◆ Exercise objective
Output only the lines below from the one containing "End Splitting." to the one containing "provenance line when [include_sheetname] is set.", exactly as written, both ends kept.

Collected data
(** ** The model of [split_text] *)

Lemma string_length_app (s1 s2 : string) :
  Strings.String.length (s1 +:+ s2)
  = (Strings.String.length s1 + Strings.String.length s2)%nat.
Proof. induction s1 as [|c s1 IH]; simpl; [done | by rewrite IH]. Qed.

Section Splitting.

Import SplitText.

Context {T : Tokenizer}.

Lemma decode_nil : decode [] = "".
Proof.
  pose proof (decode_app [] []) as H. simpl in H.
  apply (f_equal Strings.String.length) in H.
  rewrite string_length_app in H.
  destruct (decode []); [done | simpl in H; lia].
Qed.

Lemma encode_empty : encode "" = [].
Proof.
  pose proof (encode_decode_length []) as H. rewrite decode_nil in H.
  destruct (encode ""); [done | simpl in H; lia].
Qed.

Lemma concat_text_decode (chunks : list (list token)) :
  concat_text (decode <$> chunks) = decode (concat chunks).
Proof.
  induction chunks as [|ts chunks IH]; simpl.
  - by rewrite decode_nil.
  - by rewrite decode_app, <- IH.
Qed.

(** What a split that returns has done. *)
Lemma split_text_Ok (content : string) (max_tokens : Z) (segs : list string) :
  split_text content max_tokens = Ok segs →
  (encode content = [] ∧ segs = [])
  ∨ ((1 ≤ max_tokens)%Z
     ∧ segs = decode <$> ((λ i, py_slice (encode content) i (i + max_tokens))
                            <$> range_items 0 (len (encode content)) max_tokens)).
Proof.
  unfold split_text. destruct (encode content) as [|t ts] eqn:Htokens.
  - intros [= <-]. by left.
  - destruct (Z.ltb_spec max_tokens 1) as [?|Hmax]; [done|].
    intros [= <-]. right. split; [done|]. by rewrite <- list_fmap_compose.
Qed.

(** The split returns whenever the budget allows one token. *)
Lemma split_text_returns (content : string) (max_tokens : Z) :
  (1 ≤ max_tokens)%Z → ∃ segs, split_text content max_tokens = Ok segs.
Proof.
  intros Hmax. unfold split_text. destruct (encode content); [by eexists|].
  destruct (Z.ltb_spec max_tokens 1) as [?|_]; [lia | by eexists].
Qed.

Lemma split_text_concat (content : string) (max_tokens : Z) (segs : list string) :
  split_text content max_tokens = Ok segs → concat_text segs = content.
Proof.
  intros [[Hempty ->]|[Hmax ->]]%split_text_Ok.
  - simpl. by rewrite <- (decode_encode content), Hempty, decode_nil.
  - rewrite concat_text_decode, concat_range_slices by lia. apply decode_encode.
Qed.

Lemma split_text_budget (content : string) (max_tokens : Z) (segs : list string) :
  split_text content max_tokens = Ok segs →
  Forall (λ seg, (token_count seg ≤ max_tokens)%Z) segs.
Proof.
  intros [[_ ->]|[Hmax ->]]%split_text_Ok; [constructor|].
  apply Forall_fmap, Forall_fmap, Forall_lookup_2. intros k i Hi. simpl.
  apply range_items_lookup in Hi as [-> Hk].
  apply (range_length_pos (len (encode content)) max_tokens) in Hk;
    [|lia|unfold len; lia].
  unfold token_count.
  pose proof (encode_decode_length
                (py_slice (encode content) (Z.of_nat k * max_tokens)
                          (Z.of_nat k * max_tokens + max_tokens))) as Hre.
  assert (0 ≤ Z.of_nat k * max_tokens ≤ len (encode content))%Z as Hin.
  { unfold len in *. nia. }
  pose proof (py_slice_length (encode content) (Z.of_nat k * max_tokens) max_tokens
                Hin ltac:(lia)) as Hlen.
  unfold len in *. lia.
Qed.

Lemma split_text_empty (max_tokens : Z) : split_text "" max_tokens = Ok [].
Proof. unfold split_text. by rewrite encode_empty. Qed.

End Splitting.

(** ** Segments *)

Section Segments.

Import SplitText.

Context {T : Tokenizer}.

(** The documents of a batch carry its segments in order, each after the
    provenance line when [include_sheetname] is set. *)
Lemma batch_documents_text (file : Path) (include_sheetname : bool)
    (extra_info : gmap string value) (b : ExcelReader.batch) (segs : list string) :
  text <$> ExcelReader.batch_documents file include_sheetname extra_info b segs
  = (λ c, if include_sheetname
          then ExcelReader.with_sheetname (ExcelReader.b_key b) file c
          else c) <$> segs.
Proof.
  unfold ExcelReader.batch_documents. rewrite fmap_imap.
  rewrite <- (imap_const _ segs). by apply imap_ext.
Qed.

Lemma mapM_returns {X Y : Type} (g : X → result Y) (xs : list X) :
  (∀ x, ∃ y, g x = Ok y) → ∃ ys, mapM g xs = Ok ys.
Proof.
  intros Hg. induction xs as [|x xs [ys IH]]; [by eexists|].
  destruct (Hg x) as [y Hy]. exists (y :: ys).
  by rewrite mapM_cons, Hy, IH.
Qed.

(** With the model of [split_text] the call returns once the workbook is
    read, as long as the step is not zero and the budget allows a token. *)
Lemma load_data_returns (self : ExcelReader.t) (pd : pandas) (file : Path)
    (include_sheetname : bool) (sheet_name : option sheet_selector)
    (extra_info : option (gmap string value)) (dfs : list (value * frame)) :
  read_excel pd file (as_sheet_list sheet_name) (ExcelReader._pandas_config self)
    = Ok dfs →
  ExcelReader._rows_per_doc self ≠ 0%Z →
  (1 ≤ ExcelReader.max_words_per_page self)%Z →
  ∃ out,
    ExcelReader.load_data split_text self (Some pd) file include_sheetname sheet_name
      extra_info = Ok out.
Proof.
  intros Hread Hn Hmax. rewrite (load_data_eq _ _ _ _ _ _ _ dfs) by done.
  destruct (mapM_returns (ExcelReader.split_batch split_text self)
              (ExcelReader.workbook_batches self dfs)) as [segss ->].
  - intros b. by apply split_text_returns.
  - by eexists.
Qed.

(** C2: in a call that returns, the documents are those of the batches in
    order; the documents of a batch carry its segments in order (each after
    the provenance line when [include_sheetname] is set), and the segments
    of a batch, put together again, are exactly its rendered text. *)
Theorem segments_rebuild_content (self : ExcelReader.t) (env : option pandas)
    (file : Path) (include_sheetname : bool) (sheet_name : option sheet_selector)
    (extra_info : option (gmap string value)) (out : list Document) :
  ExcelReader.load_data split_text self env file include_sheetname sheet_name extra_info
    = Ok out →
  ∃ pd dfs segss,
    env = Some pd
    ∧ read_excel pd file (as_sheet_list sheet_name) (ExcelReader._pandas_config self)
      = Ok dfs
    ∧ out = concat (zip_with (ExcelReader.batch_documents file include_sheetname
                                (default ∅ extra_info))
                             (ExcelReader.workbook_batches self dfs) segss)
    ∧ Forall2
        (λ b segs,
           text <$> ExcelReader.batch_documents file include_sheetname
                      (default ∅ extra_info) b segs
           = (λ c, if include_sheetname
                   then ExcelReader.with_sheetname (ExcelReader.b_key b) file c
                   else c) <$> segs
           ∧ concat_text segs = ExcelReader.render self (ExcelReader.b_rows b))
        (ExcelReader.workbook_batches self dfs) segss.
Proof.
  intros (pd & dfs & segss & -> & Hread & Hsplit & ->)%load_data_Ok_inv.
  exists pd, dfs, segss. repeat split; try done.
  eapply Forall2_impl; [exact Hsplit|]. intros b segs Hb. split.
  - apply batch_documents_text.
  - by apply split_text_concat in Hb.
Qed.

◆ Written response
End Splitting.

(** ** Segments *)

Section Segments.

Import SplitText.

Context {T : Tokenizer}.

(** The documents of a batch carry its segments in order, each after the
    provenance line when [include_sheetname] is set. *)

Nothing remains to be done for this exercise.